If you had an exclusive Windows-only shop then possibly Disk2VHD could be useful. This tool can run from a USB stick and will churn through a hard disk on an operational system, producing a VHD disk image out of it.
VHD is the virtual hard disk file format used by Microsoft’s Virtual PC and Hyper-V software. This means a legacy Windows 2000 server, say, could be captured and restored as a virtual machine on a modern Windows Server 2008 system ultimately reducing hardware and power consumption.
While this utility will undoubtedly serve a purpose, it has flaws. For one, it operates on a live system. Dumping an in-use hard disk can potentially give flawed results due to files in use. Modern versions of Windows offer shadow copy facilities which can mitigate this problem but that doesn’t apply to legacy releases of the operating system such as the Windows 2000 example above.
Additionally, it is a Windows only tool. You can’t run it on a Linux system. Perhaps Microsoft doesn’t see that as a problem but keep in mind Microsoft recently donated source code to the Linux kernel which specifically provided hooks for any Linux distribution to run on top of Windows Server 2008 in a Hyper-V virtualised environment. A tool to convert Linux disks to VHD format would support that effort.
A better solution is the already existing open source Clonezilla software which can run on Windows or Linux systems but is best used in its Linux Live CD form.
As a Live CD Clonezilla can be used to, as the name implies, clone any system without requiring it to be running and without installation.
Along with many other uses – like multicasting a corporate image to many PCs at one time – Clonezilla can be used to convert a system to a virtual machine in three simple steps.
First, boot the computer from Clonezilla.
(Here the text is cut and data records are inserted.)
(* ===== verification/SystemRun.v ===== *)
(** [commands/system_run.py]: [system.run], which starts the process of a plan that
    the gateway had approved.

    The process itself is not code of the repository: what the handler sees of it
    is when the child exits, when its pipes are closed, and what was read from
    them by then, all in microseconds from its start.  The ends of the process
    are noticed when they happen. *)

From stdpp Require Import base list gmap.
From Stdlib Require Import NArith ZArith Lia.
From S2P Require Import Prelude PyStr PyCase PyFloat Json JsonParse PyInt SafePath SafeFd ExecApprovals.

Definition _DEFAULT_TIMEOUT_MS : Z := 30000.
Definition _DEFAULT_MAX_TIMEOUT_MS : Z := 60000.
Definition _KILL_DRAIN_TIMEOUT : Z := 1000000.
Definition _MAX_OUTPUT_BYTES : N := 262144.
Definition _MAX_ARGV_BYTES : N := 131072.
Definition _MAX_ENV_BYTES : N := 131072.
Definition _SAFE_ENV_KEYS : list pystr := ["PATH"; "HOME"; "LANG"; "TZ"; "USER"; "TERM"; "LOGNAME"].
Definition _BLOCKED_KEY_SUBSTRINGS : list pystr :=
  ["TOKEN"; "SECRET"; "KEY"; "PASS"; "CREDENTIAL"; "AUTH"; "PWD"].
Definition _APPROVAL_DECISIONS : list pystr := ["allow-once"; "allow-always"].

(** ** Decoding with replacement

    [bytes.decode(errors="replace")]: U+FFFD for each longest start of a sequence
    that is not one. *)

Definition FFFD : N := 65533.
Definition second_ok (b1 b2 : N) : bool :=
  (if b1 =? 224 then (160 <=? b2) && (b2 <? 192)
   else if b1 =? 237 then (128 <=? b2) && (b2 <? 160)
   else if b1 =? 240 then (144 <=? b2) && (b2 <? 192)
   else if b1 =? 244 then (128 <=? b2) && (b2 <? 144)
   else is_cont b2)%N.
Fixpoint decode_replace (bs : list N) : pystr :=
  match bs with
  | [] => []
  | b1 :: r1 =>
      if (b1 <? 128)%N then b1 :: decode_replace r1
      else if ((b1 <? 194) || (244 <? b1))%N then FFFD :: decode_replace r1
      else
        match r1 with
        | [] => [FFFD]
        | b2 :: r2 =>
            if negb (second_ok b1 b2) then FFFD :: decode_replace r1
            else if (b1 <? 224)%N then ((b1 - 192) * 64 + (b2 - 128))%N :: decode_replace r2
            else
              match r2 with
              | [] => [FFFD]
              | b3 :: r3 =>
                  if negb (is_cont b3) then FFFD :: decode_replace r2
                  else if (b1 <? 240)%N
                  then ((b1 - 224) * 4096 + (b2 - 128) * 64 + (b3 - 128))%N :: decode_replace r3
                  else
                    match r3 with
                    | [] => [FFFD]
                    | b4 :: r4 =>
                        if negb (is_cont b4) then FFFD :: decode_replace r3
                        else ((b1 - 240) * 262144 + (b2 - 128) * 4096 + (b3 - 128) * 64 + (b4 - 128))%N
                             :: decode_replace r4
                    end
              end
        end
  end.

(** ** Processes *)

Record Child := {
  exits : option (Z * Z);                (* when the child exits, and its return code *)
  pipes_closed : option Z;               (* when the last holder of its pipes closes them *)
  written_by : Z → list N * list N;      (* what was read from the pipes by a time *)
  freed_after_kill : option Z;           (* how long its session's killing leaves them open *)
}.
(** What is started: arguments, directory and environment. *)
Record Launch := { l_argv : list pystr; l_cwd : option pystr; l_env : list (pystr * pystr) }.
Inductive started := NoSuchFile | CannotStart (message : pystr) | Started (c : Child).
Class Processes := { popen : Launch → started }.

Definition before (t : option Z) (deadline : Z) : bool := match t with Some t => (t <=? deadline)%Z | None => false end.
Record finish := {
  timed_out : bool; output_incomplete : bool; returncode : Z; stdout : list N; stderr : list N; took : Z }.
(** [communicate] under the timeout, and what follows its expiry. *)
Definition wait_for (c : Child) (timeout : Z) : finish :=
  let exited := match exits c with Some (e, _) => (e <=? timeout)%Z | None => false end in
  let code := match exits c with Some (_, code) => code | None => 0%Z end in
  if exited && before (pipes_closed c) timeout then
    let q := default 0%Z (pipes_closed c) in
    let e := match exits c with Some (e, _) => e | None => 0%Z end in
    Build_finish false false code (written_by c q).1 (written_by c q).2 (Z.max e q)
  else
    let now := Z.max timeout 0 in
    if exited then Build_finish false true code (written_by c now).1 (written_by c now).2 now
    else if before (pipes_closed c) timeout then Build_finish true false code [] [] now
    else if before (freed_after_kill c) _KILL_DRAIN_TIMEOUT
    then Build_finish true false code [] [] (now + default 0%Z (freed_after_kill c))
    else Build_finish true true code [] [] (now + _KILL_DRAIN_TIMEOUT).

(** [subprocess.Popen] refuses a name with an equals sign, and a NUL. *)
Definition environment_error (env : list (pystr * pystr)) : option exn :=
  if existsb (λ kv, existsb (N.eqb 61) kv.1) env
  then Some (Exn "ValueError" "illegal environment variable name")
  else if existsb (λ kv, existsb (N.eqb 0) kv.1 || existsb (N.eqb 0) kv.2) env
  then Some (Exn "ValueError" "embedded null byte")
  else None.
(** The longest wait the system call takes, in milliseconds. *)
Definition POLL_MAX : Z := 2147483647.

(** ** Checks

    A check goes on with a value or ends with the error payload. *)

Definition E (A : Type) : Type := res (A + json).
Definition go {A} (a : A) : E A := Ret (inl a).
Definition stop_with {A} (e : json) : E A := Ret (inr e).
Definition check_ {A} (e : option json) (k : E A) : E A := match e with Some e => stop_with e | None => k end.
Definition and_then {A B} (m : E A) (f : A → E B) : E B :=
  rbind m (λ r, match r with inl a => f a | inr e => stop_with e end).
Notation "'let!' x ':=' m 'in' k" := (and_then m (λ x, k))
  (at level 10, x pattern, m at level 100, k at level 200) : res_scope.
Notation "'unless' e 'then' k" := (check_ e k) (at level 10, e at level 100, k at level 200) : res_scope.

Section run.
Context `{Unicode} `{Casing} `{Processes}.
Context (getenv : pystr → option pystr) (h : Host).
Clone the hard drive, or drives, to a CD, DVD, USB stick or any other medium. Last, boot the target virtual machine from the Clonezilla Live CD and restore the cloned drive.
It does not matter if the source system uses Windows or Linux; it does not matter if the virtual machine host is running Windows or Linux and it does not matter if the virtual machine environment comes from Microsoft, VMWare, Sun Microsystems, Xen or any other provider.